それを無理やりヴィルさんが引きずり込むから、顔をしかめて嫌がりつつも頼まれたら嫌と言えないとか。
・・・・・・ありえそう。


思いを馳せてふふっと小さく笑う私に気付いた学長先生が、視線の先を追って窓の下を覗き込んだ。

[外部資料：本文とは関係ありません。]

(* ===== verification/MeasureHttp2Storage.v ===== *)
(** * [bench/measure_http2_storage.py]: memory of live HTTP/2 uploads

    [main] starts every build with every number of workers and samples it with no, pending and completed uploads; the record
    of a run survives the exception that ends it and is saved with it.  [with_running] is [wire.Running] of [src/tests] as a context;
    the HTTP/2 client and the request for the metrics of the same directory are calls of the environment that may fail: a client,
    its streams, the response [wait] returns and the metrics are its answers. *)

From stdpp Require Import base list strings sets.
From Stdlib Require Import ZArith Lia Ascii.
From S2P Require Import Prelude PyFloat PyText PyVal PyJson PyScript PyStats PyHash Evidence PyIO System ProcSample AuditHttp2Lan RemoteLoad Compare Crew CompareHttp2 CompareHttp2Variants SummarizeHttp2Storage.

Local Open Scope Z_scope.
Open Scope py_scope.

Record Options := mkOptions { variant : list string; workers : string; connections : Z; streams : Z; repeats : Z; output : string }.

(** ** The record of a run *)

(** [run] without the keys that identify it; [extra] are those that are added. *)
Record progress := Progress { uploads : Z; errors : list val; snapshots : list (string * val); extra : list (string * val) }.
Definition nothing_yet : progress := Progress 0 [] [] [].
Definition run_of (label : string) (count repeat : Z) (p : progress) : val :=
  obj ([("variant", VStr label); ("workers", VInt count); ("repeat", VInt repeat); ("successful_uploads", VInt (uploads p));
        ("errors", VList (errors p)); ("snapshots", obj (snapshots p))] ++ extra p).

Abbreviation world := (crew progress).

Definition amend (f : progress -> progress) : io world unit := p <~ gets cr_own ; set_own (f p).
Definition add (k : string) (v : val) : io world unit :=
  amend (fun p => Progress (uploads p) (errors p) (snapshots p) (extra p ++ [(k, v)])).
Definition add_snapshot (phase : string) (v : val) : io world unit :=
  amend (fun p => Progress (uploads p) (errors p) (snapshots p ++ [(phase, v)]) (extra p)).
Definition add_upload : io world unit := amend (fun p => Progress (uploads p + 1) (errors p) (snapshots p) (extra p)).
Definition add_error (e : exn) : io world unit :=
  amend (fun p => Progress (uploads p) (errors p ++ [VStr (exn_repr e)]) (snapshots p) (extra p)).

Definition assertion (b : res bool) (message : string) : io host unit :=
  ok <~ lift b ; if ok : bool then ret tt else throw (Exn AssertionError message).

『講義棟の裏手は、ヴァイオリン科の溜まり場なんじゃ。あの輪の中心に立って、大きな身振り手振りで話しているのは、ヴィルヘルムくんではないかね?』
『あっ、本当だ。私たちには、気が付かないみたいですね。みんなプロになる為に真剣なのに、でもすごく生き生きして楽しそう。ふふっ・・・蓮くんも音楽や大学の事を話す時、とても楽しそうなんですよ』
『芸術の分野ほど、人間の成長過程がはっきりと映し出されるものはない。若者と呼ばれる17歳から大人になった後の35歳くらいまでの間は、特に成長の著しい時期じゃ』


集う学生達に気が付くと眼差しを愛しみに溢れた深いものに変えて注いでいる。
見守るように、励ますように、まるで大切な我が子を見つめるように。


『本当の自分と言うものを各自が熱心に捜し求める時期であり、演奏家や作曲家、画家や詩人など芸術を通して自分の想いを打ち明けようと、誰しもがやっきになる』
『本当の・・・自分?』
『生徒からプロの演奏家へと移り変わる過程で、ヴァイオリニストたちは自分に何を見出すのか。ここに集う者たちも、必死に自分自身を探そうと日々模索しておるのじゃ。まさに生みの苦しみ・・・一番苦しい事かもしれん』
『きっと蓮くんも苦しんだんでしょうね。でも彼は答えを見つけた・・・だから今、私がここにいるんだと思います』
『彼は幸せ物じゃな。カコホのように、こんなにも真っ直ぐ信じて見守ってくれる者がいるのだから』


静かに語る私を見下ろす学長先生の瞳を真っ直ぐ見つめる。


『人は自分よりも相手の為に力を発揮する。その者の為に頑張ろうと思うのじゃ。確かにレンも悩んでいたよ、それについて一言二言口を挟んだ事もあったがのう。だが彼は自分で答えを見つけた・・・君という答えをね』
『・・・・・・・・』
『・・・カホコ、どうしたのかね?』


嬉しさのあまり込み上げてくる想いが胸がいっぱい溢れてきて、言葉にならない程だった。
それなのに、焦りと苦しさに潰されそうになるのはどうしてなんだろう。
彼は見つけたけれども、私がまだ答えを見つけていないから?
自分が何をすべきなのか、分からないから?


彼が何を求めて、どんな意味を込めてあの言葉を私に言ったのか、熱さで焦がされる程に伝わってきた。
出来る事なら、彼の想いに今すぐに応えたいのに・・・・。


どうして今更・・・何で
私は一体、どうしたらいいんだろう。


『・・・・・・カホコ?』
『・・・分からないんです・・・私も・・・自分自身が』


苦しさで掻き毟るように両手で胸を押さえながら、吐き出すように呟いく。
言葉を続けられずに黙って俯く私の両肩に、温い手の平がそっと重ねられた。